▸ **Exercise**:
Give the number of lines in this listing that contain "Import", with no other words.

▸ **Information shown**:
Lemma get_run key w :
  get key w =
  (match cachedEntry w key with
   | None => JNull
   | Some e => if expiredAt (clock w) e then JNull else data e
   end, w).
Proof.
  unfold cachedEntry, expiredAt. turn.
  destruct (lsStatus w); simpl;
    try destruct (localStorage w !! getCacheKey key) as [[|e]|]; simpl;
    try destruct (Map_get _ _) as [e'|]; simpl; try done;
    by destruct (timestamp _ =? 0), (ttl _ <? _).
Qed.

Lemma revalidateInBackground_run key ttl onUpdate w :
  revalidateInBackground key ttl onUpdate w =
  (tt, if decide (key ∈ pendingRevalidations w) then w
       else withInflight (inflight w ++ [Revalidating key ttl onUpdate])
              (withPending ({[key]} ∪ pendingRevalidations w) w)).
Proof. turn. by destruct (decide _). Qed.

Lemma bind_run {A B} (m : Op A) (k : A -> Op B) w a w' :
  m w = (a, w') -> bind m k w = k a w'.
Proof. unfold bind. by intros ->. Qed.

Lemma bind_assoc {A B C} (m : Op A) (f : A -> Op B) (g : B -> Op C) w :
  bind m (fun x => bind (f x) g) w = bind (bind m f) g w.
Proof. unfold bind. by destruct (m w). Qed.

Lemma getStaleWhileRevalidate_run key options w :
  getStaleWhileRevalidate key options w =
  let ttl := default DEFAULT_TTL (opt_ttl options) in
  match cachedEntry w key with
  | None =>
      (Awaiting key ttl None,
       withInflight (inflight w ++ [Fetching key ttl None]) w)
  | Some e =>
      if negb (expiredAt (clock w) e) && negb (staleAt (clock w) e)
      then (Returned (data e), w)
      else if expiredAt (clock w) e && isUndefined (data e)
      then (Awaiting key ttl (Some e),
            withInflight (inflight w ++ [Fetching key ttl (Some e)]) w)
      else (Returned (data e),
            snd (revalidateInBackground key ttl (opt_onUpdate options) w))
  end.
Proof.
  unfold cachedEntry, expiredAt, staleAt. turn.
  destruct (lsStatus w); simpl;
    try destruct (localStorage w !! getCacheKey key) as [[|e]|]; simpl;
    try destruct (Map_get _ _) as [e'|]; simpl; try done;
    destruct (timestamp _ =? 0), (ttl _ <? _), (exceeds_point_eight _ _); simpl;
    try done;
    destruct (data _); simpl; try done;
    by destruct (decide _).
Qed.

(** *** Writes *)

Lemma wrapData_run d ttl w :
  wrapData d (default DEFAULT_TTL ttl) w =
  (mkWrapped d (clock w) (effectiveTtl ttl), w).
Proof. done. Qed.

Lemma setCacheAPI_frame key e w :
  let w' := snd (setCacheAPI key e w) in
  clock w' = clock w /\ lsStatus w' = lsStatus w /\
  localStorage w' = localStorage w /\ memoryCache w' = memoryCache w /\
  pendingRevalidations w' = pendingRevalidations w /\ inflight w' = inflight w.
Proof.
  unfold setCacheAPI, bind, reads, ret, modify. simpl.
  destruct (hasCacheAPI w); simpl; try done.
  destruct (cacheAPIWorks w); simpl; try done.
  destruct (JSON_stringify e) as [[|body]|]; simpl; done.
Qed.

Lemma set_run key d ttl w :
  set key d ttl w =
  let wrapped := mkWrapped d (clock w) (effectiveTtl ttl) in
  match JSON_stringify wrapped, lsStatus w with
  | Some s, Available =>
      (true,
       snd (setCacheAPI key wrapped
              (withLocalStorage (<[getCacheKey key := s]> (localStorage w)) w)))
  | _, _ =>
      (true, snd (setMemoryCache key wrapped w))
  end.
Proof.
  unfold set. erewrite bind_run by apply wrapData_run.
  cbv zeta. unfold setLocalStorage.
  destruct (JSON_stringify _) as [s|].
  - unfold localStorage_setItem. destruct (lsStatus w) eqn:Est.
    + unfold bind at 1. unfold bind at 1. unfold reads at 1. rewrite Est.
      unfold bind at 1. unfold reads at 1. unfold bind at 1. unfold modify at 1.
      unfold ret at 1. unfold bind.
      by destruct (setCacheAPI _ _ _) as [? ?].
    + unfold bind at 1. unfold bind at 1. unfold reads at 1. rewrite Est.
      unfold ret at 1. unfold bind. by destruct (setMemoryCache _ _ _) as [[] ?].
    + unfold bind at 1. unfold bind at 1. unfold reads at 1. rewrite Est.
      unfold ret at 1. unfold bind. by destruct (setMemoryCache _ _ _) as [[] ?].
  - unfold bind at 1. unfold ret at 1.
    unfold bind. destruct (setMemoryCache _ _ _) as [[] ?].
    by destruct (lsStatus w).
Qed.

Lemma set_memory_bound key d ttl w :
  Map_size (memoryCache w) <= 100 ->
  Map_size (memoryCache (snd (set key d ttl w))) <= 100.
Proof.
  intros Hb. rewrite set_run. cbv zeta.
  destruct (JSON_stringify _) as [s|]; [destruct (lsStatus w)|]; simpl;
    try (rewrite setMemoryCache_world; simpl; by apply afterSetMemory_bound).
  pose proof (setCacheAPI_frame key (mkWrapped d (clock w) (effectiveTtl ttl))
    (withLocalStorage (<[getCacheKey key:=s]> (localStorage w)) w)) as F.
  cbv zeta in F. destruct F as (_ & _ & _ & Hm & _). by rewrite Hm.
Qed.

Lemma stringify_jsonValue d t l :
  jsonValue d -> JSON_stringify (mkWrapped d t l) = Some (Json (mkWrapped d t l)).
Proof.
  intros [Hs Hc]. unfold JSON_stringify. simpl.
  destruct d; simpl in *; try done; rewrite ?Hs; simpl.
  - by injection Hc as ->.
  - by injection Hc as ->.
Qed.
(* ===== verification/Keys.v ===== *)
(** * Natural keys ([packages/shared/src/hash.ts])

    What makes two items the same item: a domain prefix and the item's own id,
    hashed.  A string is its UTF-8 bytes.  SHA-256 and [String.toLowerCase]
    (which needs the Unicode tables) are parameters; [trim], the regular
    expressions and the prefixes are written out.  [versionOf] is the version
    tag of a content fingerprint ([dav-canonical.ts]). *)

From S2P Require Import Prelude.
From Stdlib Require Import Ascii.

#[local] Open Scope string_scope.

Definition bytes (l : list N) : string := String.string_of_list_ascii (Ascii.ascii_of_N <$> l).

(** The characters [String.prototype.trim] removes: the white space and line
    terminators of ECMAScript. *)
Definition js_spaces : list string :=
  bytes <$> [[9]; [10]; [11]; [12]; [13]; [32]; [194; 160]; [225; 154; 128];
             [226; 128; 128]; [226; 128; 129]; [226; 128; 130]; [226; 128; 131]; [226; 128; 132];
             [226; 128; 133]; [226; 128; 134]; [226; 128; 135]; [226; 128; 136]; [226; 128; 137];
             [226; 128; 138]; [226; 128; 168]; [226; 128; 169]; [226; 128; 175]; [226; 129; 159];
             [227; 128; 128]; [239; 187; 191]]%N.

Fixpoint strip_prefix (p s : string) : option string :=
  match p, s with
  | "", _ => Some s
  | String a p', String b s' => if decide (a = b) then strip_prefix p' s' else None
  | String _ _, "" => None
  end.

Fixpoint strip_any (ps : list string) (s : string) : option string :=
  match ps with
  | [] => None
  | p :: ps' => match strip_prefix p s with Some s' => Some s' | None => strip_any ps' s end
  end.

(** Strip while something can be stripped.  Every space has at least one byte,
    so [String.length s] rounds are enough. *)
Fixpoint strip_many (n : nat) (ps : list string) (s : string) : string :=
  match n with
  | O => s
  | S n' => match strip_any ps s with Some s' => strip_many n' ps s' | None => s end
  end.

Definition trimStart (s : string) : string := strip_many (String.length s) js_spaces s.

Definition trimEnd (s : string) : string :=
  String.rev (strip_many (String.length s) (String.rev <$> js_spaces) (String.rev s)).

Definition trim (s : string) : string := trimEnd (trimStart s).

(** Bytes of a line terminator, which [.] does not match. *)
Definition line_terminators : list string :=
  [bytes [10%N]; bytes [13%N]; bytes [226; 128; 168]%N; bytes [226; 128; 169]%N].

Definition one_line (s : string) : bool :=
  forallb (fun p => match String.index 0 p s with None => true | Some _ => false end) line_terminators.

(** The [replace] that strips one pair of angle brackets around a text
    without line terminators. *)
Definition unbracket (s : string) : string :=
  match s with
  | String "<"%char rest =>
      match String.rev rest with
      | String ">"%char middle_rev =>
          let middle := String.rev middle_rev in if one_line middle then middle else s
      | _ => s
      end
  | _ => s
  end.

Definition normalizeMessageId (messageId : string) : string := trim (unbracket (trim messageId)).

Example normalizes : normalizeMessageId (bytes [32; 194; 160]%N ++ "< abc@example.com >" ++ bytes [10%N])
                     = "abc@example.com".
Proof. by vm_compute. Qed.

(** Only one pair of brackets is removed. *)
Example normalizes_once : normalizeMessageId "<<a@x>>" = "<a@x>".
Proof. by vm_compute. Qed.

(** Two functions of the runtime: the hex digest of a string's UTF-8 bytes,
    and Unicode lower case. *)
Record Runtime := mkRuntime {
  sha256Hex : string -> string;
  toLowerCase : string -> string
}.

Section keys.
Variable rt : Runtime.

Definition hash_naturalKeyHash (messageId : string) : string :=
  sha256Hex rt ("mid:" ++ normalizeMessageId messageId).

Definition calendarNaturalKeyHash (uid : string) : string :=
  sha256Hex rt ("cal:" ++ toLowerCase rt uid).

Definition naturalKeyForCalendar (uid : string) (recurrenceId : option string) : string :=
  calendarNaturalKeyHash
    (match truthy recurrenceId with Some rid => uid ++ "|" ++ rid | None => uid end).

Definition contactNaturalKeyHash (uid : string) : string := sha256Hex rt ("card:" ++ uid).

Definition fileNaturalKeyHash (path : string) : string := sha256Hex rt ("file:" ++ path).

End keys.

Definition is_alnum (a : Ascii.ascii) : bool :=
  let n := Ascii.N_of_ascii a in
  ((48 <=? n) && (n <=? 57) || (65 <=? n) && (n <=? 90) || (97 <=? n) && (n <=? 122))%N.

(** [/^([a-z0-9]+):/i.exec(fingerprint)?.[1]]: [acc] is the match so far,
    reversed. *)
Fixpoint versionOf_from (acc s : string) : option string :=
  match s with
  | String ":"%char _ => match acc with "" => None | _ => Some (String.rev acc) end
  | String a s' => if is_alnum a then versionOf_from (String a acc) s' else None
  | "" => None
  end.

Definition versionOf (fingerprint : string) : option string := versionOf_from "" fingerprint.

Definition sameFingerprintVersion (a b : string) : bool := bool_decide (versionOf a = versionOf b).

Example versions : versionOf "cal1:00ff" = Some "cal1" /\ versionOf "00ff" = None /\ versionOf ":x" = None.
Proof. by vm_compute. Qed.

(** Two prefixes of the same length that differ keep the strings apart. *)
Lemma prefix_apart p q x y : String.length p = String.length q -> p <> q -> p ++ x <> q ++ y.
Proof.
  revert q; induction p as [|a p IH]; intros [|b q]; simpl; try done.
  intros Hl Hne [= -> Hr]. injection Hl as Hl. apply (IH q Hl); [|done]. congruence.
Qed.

▸ **Written response**:
2